== Problem details ==
Of the entries below, restate word for word only the section that runs from the line with "[snapshots], as append-only" to the line with "that executes a", counting both ends.

(Dataset entries)
(** * EXIF-Viewer core: extraction, GPS decoding, bulk processing, export

    A shallow embedding of [src/core/exif_extractor.py],
    [src/core/file_processor.py] and [src/core/exporter.py], with the
    helpers of [src/utils/helpers.py] and the filter of
    [src/gui/metadata_viewer.py].

    Python dictionaries built by the code are finite maps ([gmap]);
    dictionaries handed over by a metadata library, and the dictionary
    handed to the exporter, whose loops write in the order of insertion,
    are the sequence of their [items()].  Python floats are binary64,
    here Rocq's primitive floats.  Exceptions are an error monad: a
    computation is [Ok v] or [Raise e], and [try ... except Exception] is
    a match on [Raise]. *)

From Stdlib Require Import ZArith String Ascii List Floats OrderedTypeEx.
From stdpp Require Import base option list gmap strings pretty sorting.

Local Open Scope Z_scope.

(** ** Python exceptions and the error monad *)

Inductive exn_class :=
  | FileNotFoundError | TimeoutExpired | ImportError | TypeError | ValueError
  | IndexError | KeyError | AttributeError | OverflowError | OSError.

(** An exception object: its class and [str(e)]. *)
Record exn := Exn { exn_kind : exn_class; exn_str : string }.

Inductive result (A : Type) :=
  | Ok (a : A)
  | Raise (e : exn).
Arguments Ok {A} a.
Arguments Raise {A} e.

#[global] Instance result_ret : MRet result := λ A a, Ok a.
#[global] Instance result_bind : MBind result := λ A B f m,
  match m with Ok a => f a | Raise e => Raise e end.

(** [try: c except Exception as e: h e] *)
Definition try_except {A} (c : result A) (h : exn → result A) : result A :=
  match c with Ok a => Ok a | Raise e => h e end.

Definition returns {A} (c : result A) : Prop := ∃ a, c = Ok a.

(** ** Python values reaching the core from the metadata libraries *)

(** A dictionary key: a tag name, or a numeric tag id that the tag table
    does not name ([TAGS.get(tag_id, tag_id)]). *)
Inductive tag_key :=
  | TagName (s : string)
  | TagId (n : Z).

#[global] Instance tag_key_eq_dec : EqDecision tag_key.
Proof. solve_decision. Defined.

#[global] Instance tag_key_countable : Countable tag_key.
Proof.
  refine (inj_countable'
    (λ k, match k with TagName s => inl s | TagId n => inr n end)
    (λ x, match x with inl s => TagName s | inr n => TagId n end) _).
  by intros [].
Defined.

(** [VRational n d] is Pillow's [IFDRational]; EXIF rationals have 32-bit
    numerator and denominator. *)
#[warning="-register-all"]
Inductive pyval :=
  | VNone
  | VStr (s : string)
  | VInt (z : Z)
  | VFloat (f : float)
  | VRational (num den : Z)
  | VTuple (l : list pyval)
  | VList (l : list pyval)
  | VDict (items : list (tag_key * pyval)).
(** A line that the parser does not collect. *)
Definition blank (l : jsstring) : bool := negb (truthy (trim l)).
Definition nonblank (l : jsstring) : bool := truthy (trim l).

(** ** Date Formatter *)

Definition monthNames : list jsstring :=
  [js "Jan"; js "Feb"; js "Mar"; js "Apr"; js "May"; js "Jun";
   js "Jul"; js "Aug"; js "Sep"; js "Oct"; js "Nov"; js "Dec"].

(** [\d] *)
Definition isDigit (c : char) : bool := (N.leb 48 c && N.leb c 57)%N.

(** [part.match(/^\d{2}\/\d{4}$/)] as a test. *)
Definition is_mm_yyyy (part : jsstring) : bool :=
  match part with
  | [m1; m2; sl; y1; y2; y3; y4] =>
      isDigit m1 && isDigit m2 && char_eqb sl SLASH
      && isDigit y1 && isDigit y2 && isDigit y3 && isDigit y4
  | _ => false
  end.

(** [parseInt(s)] on the strings the formatter passes to it (they start with
    a digit): the value of the leading decimal digits; [None] is [NaN]. *)
Fixpoint leading_digits (s : jsstring) (acc : Z) : Z :=
  match s with
  | c :: s' => if isDigit c then leading_digits s' (10 * acc + (Z.of_N c - 48)) else acc
  | [] => acc
  end.

Definition parseInt (s : jsstring) : option Z :=
  match s with
  | c :: _ => if isDigit c then Some (leading_digits s 0) else None
  | [] => None
  end.

(** [arr[i]] for a number [i]: [undefined] out of range. *)
Definition index_Z {A} (arr : list A) (i : option Z) : option A :=
  match i with
  | Some i => if (i <? 0)%Z then None else nth_error arr (Z.to_nat i)
  | None => None
  end.

(** A value interpolated in a template literal. *)
Definition interpolate (v : option jsstring) : jsstring :=
  match v with
  | Some s => s
  | None => js "undefined"
  end.

(** The body shared by both [MM/YYYY] branches. *)
Definition month_year (part : jsstring) : jsstring :=
  let pieces := split SLASH part in
  let month := nth_error pieces 0 in
  let year := nth_error pieces 1 in
  let monthIndex := option_map (fun m => (m - 1)%Z) (parseInt (interpolate month)) in
  interpolate (index_Z monthNames monthIndex) ++ [SPACE] ++ interpolate year.

(** The callback of [parts.map] in [formatDate]. *)
Definition format_part (part : jsstring) : jsstring :=
  if is_mm_yyyy part then month_year part else part.

(** The class [[–-]]. *)
Definition isDash (c : char) : bool := char_eqb c EN_DASH || char_eqb c HYPHEN.

(** [s.includes(c)] for a one-character string. *)
Definition includes (s : jsstring) (c : char) : bool := existsb (fun x => char_eqb x c) s.

Definition DASH_SEP : jsstring := [SPACE; EN_DASH; SPACE].

Definition formatDate (dateStr : jsstring) : jsstring :=
  if includes dateStr EN_DASH || includes dateStr HYPHEN then
    let parts := map trim (split_by isDash dateStr) in
    join DASH_SEP (map format_part parts)
  else if is_mm_yyyy dateStr then month_year dateStr
  else dateStr.

(** ** Text Measurer and Line Wrapper *)

Record Font := mkFont { widthOfTextAtSize : jsstring -> Q -> Q }.

(** A fixed-pitch face for the examples: every character is half the
    size wide. *)
Definition fixed_pitch : Font :=
  mkFont (fun text size => (inject_Z (Z.of_nat (length text)) * size / 2)%Q).

(** [a > b] on numbers. *)
Definition Qgtb (a b : Q) : bool := negb (Qle_bool a b).
(** [a < b] on numbers. *)
Definition Qltb (a b : Q) : bool := negb (Qle_bool b a).

(** The loop of [wrapText] over the remaining words. *)
Fixpoint wrap_loop (font : Font) (size maxWidth : Q) (words : list jsstring)
    (lines : list jsstring) (currentLine : jsstring) : list jsstring :=
  match words with
  | [] => if truthy currentLine then lines ++ [currentLine] else lines
  | w :: words' =>
      let testLine := if truthy currentLine then currentLine ++ [SPACE] ++ w else w in
      let testWidth := widthOfTextAtSize font testLine size in
      if Qgtb testWidth maxWidth && truthy currentLine
      then wrap_loop font size maxWidth words' (lines ++ [currentLine]) w
      else wrap_loop font size maxWidth words' lines testLine
  end.

Definition wrapText (text : jsstring) (font : Font) (size maxWidth : Q) : list jsstring :=
  wrap_loop font size maxWidth (split SPACE text) [] [].

(** ** Inline Emphasis Renderer *)

Fixpoint takeWhile {A} (p : A -> bool) (l : list A) : list A :=
  match l with
  | [] => []
  | x :: l' => if p x then x :: takeWhile p l' else []
  end.

Definition notStar (c : char) : bool := negb (char_eqb c STAR).

Definition STARS : jsstring := [STAR; STAR].

(** A match of [\*\*[^*]+\*\*] at the head of [s]: the matched text and
    what follows it.  The class run is the longest one; a shorter run is
    followed by a character of the class, never by [*]. *)
Definition match_bold (s : jsstring) : option (jsstring * jsstring) :=
  match s with
  | a :: b :: s1 =>
      if char_eqb a STAR && char_eqb b STAR then
        match takeWhile notStar s1, dropWhile notStar s1 with
        | (_ :: _) as inner, c :: d :: rest =>
            if char_eqb c STAR && char_eqb d STAR
            then Some (STARS ++ inner ++ STARS, rest)
            else None
        | _, _ => None
        end
      else None
  | _ => None
  end.

(** [text.split] on the captured pattern [\*\*[^*]+\*\*] (global): the
    pieces between matches alternate
    with the captured matches.  [skip] counts the characters of the last
    match still to be passed over; [acc] is the current piece, reversed. *)
Fixpoint split_bold_from (s : jsstring) (skip : nat) (acc : jsstring) : list jsstring :=
  match s with
  | [] => [rev acc]
  | c :: s' =>
      match skip with
      | S k => split_bold_from s' k acc
      | O =>
          match match_bold s with
          | Some (m, _) => rev acc :: m :: split_bold_from s' (length m - 1) []
          | None => split_bold_from s' 0 (c :: acc)
          end
      end
  end.

Definition split_bold (text : jsstring) : list jsstring := split_bold_from text 0 [].

Record Color := rgb { red : Q; green : Q; blue : Q }.

(** A call on a page. *)
Inductive Op :=
| DrawText (text : jsstring) (x y size : Q) (font : Font) (color : Color)
| DrawLine (x1 y1 x2 y2 thickness : Q) (color : Color).

(** The loop of [drawTextWithBold] over the remaining parts; the calls it
    makes on [page], in order. *)
Fixpoint bold_loop (parts : list jsstring) (offsetX y : Q) (font fontBold : Font)
    (size : Q) (color : Color) : list Op :=
  match parts with
  | [] => []
  | part :: parts' =>
      if startsWith part STARS && endsWith part STARS then
        let content := slice_between 2 2 part in
        DrawText content offsetX y size fontBold color
        :: bold_loop parts' (offsetX + widthOfTextAtSize fontBold content size)%Q y
             font fontBold size color
      else
        DrawText part offsetX y size font color
        :: bold_loop parts' (offsetX + widthOfTextAtSize font part size)%Q y
             font fontBold size color
  end.
(** * GhostForge: the self-repair governor of [forge.py]

    A shallow embedding of the repair pipeline of [forge.py]
    ([run_repair], [run_tests], [create_snapshot], the policy loader and
    the YAML-ish configuration reader) together with the properties the
    specification states about it.

    Modelling conventions.
    - A Python [str] is a Rocq [string]; a character is an 8-bit code
      point (the Latin-1 range), so the two line separators U+2028 and
      U+2029 are outside the alphabet.
    - The workspace is a directory tree ([node]); paths are lists of
      components relative to [ROOT]; the process runs on a POSIX system.
      The content of a text file is the [str] that [read_text] returns
      for it.
    - The SQLite database is its two tables, [audit_log] and
      [snapshots], as append-only lists of rows; the file that stores
      them is an entry of the tree whose content is left abstract.
    - A Python [float] is a binary64 number of [SpecFloat]; an [int] is
      an integer of [Z].
    - Effects (file writes, inserts, prints) are threaded through a
      state-and-exception monad over [world]; every effect also leaves an
      [event] in the world's trace.
    - The regular-expression engine, the wall clock and the module loader
      that executes a test unit are services of the Python runtime; they
      are the fields of the class [Runtime]. [re.compile] accepts a
      pattern, rejects it with [re.error], or raises another exception
      ([OverflowError] for a repeat count that is too large); the three
      cases are kept apart. The tree records what the functions of
      [forge.py] write; what a loaded unit or its loader writes (the
      byte-code caches under [tests]) is not recorded, and a property
      that depends on it says so.
    - [int] of a [str] follows the interpreter with its default limit of
      4300 digits.
    - The database exists with its two tables, as [ensure_state] leaves
      it, so an insert does not fail; a snapshot label is one file-name
      component.

    The last part of the development covers the functions around the
    pipeline: the readers line by line, [freeze] and [thaw],
    [ensure_state], [scaffold_agent] and [interpret_and_create]. Two
    further conventions apply there.
    - The result of [str.title] can leave the Latin-1 range, so it is a
      list of code points.
    - [scaffold_agent] is modelled for a name that is one path component
      ([plain_name]); the limits of a file system on the length of a name
      are not part of the model. *)

From Stdlib Require Import ZArith NArith Lia List Bool Ascii String.
From Stdlib Require Import SpecFloat.
From stdpp Require Import base option list strings gmap.

Import ListNotations.
Set Warnings "-register-all".
Set Warnings "-automation".
Set Warnings "-notation-overridden".
Set Warnings "-ambiguous-paths".
Local Open Scope string_scope.
Local Open Scope list_scope.

(** ** Python string primitives *)

Module Py.

Definition ord (c : ascii) : N := N_of_ascii c.

(** [str.isspace] on one character, which is also the class [\s] of
    [re] for [str] patterns. *)
Definition isspace (c : ascii) : bool :=
  let n := ord c in
  (((9 <=? n) && (n <=? 13)) || ((28 <=? n) && (n <=? 32))
   || (n =? 133) || (n =? 160))%N.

== Reply ==
      [snapshots], as append-only lists of rows; the file that stores
      them is an entry of the tree whose content is left abstract.
    - A Python [float] is a binary64 number of [SpecFloat]; an [int] is
      an integer of [Z].
    - Effects (file writes, inserts, prints) are threaded through a
      state-and-exception monad over [world]; every effect also leaves an
      [event] in the world's trace.
    - The regular-expression engine, the wall clock and the module loader
      that executes a test unit are services of the Python runtime; they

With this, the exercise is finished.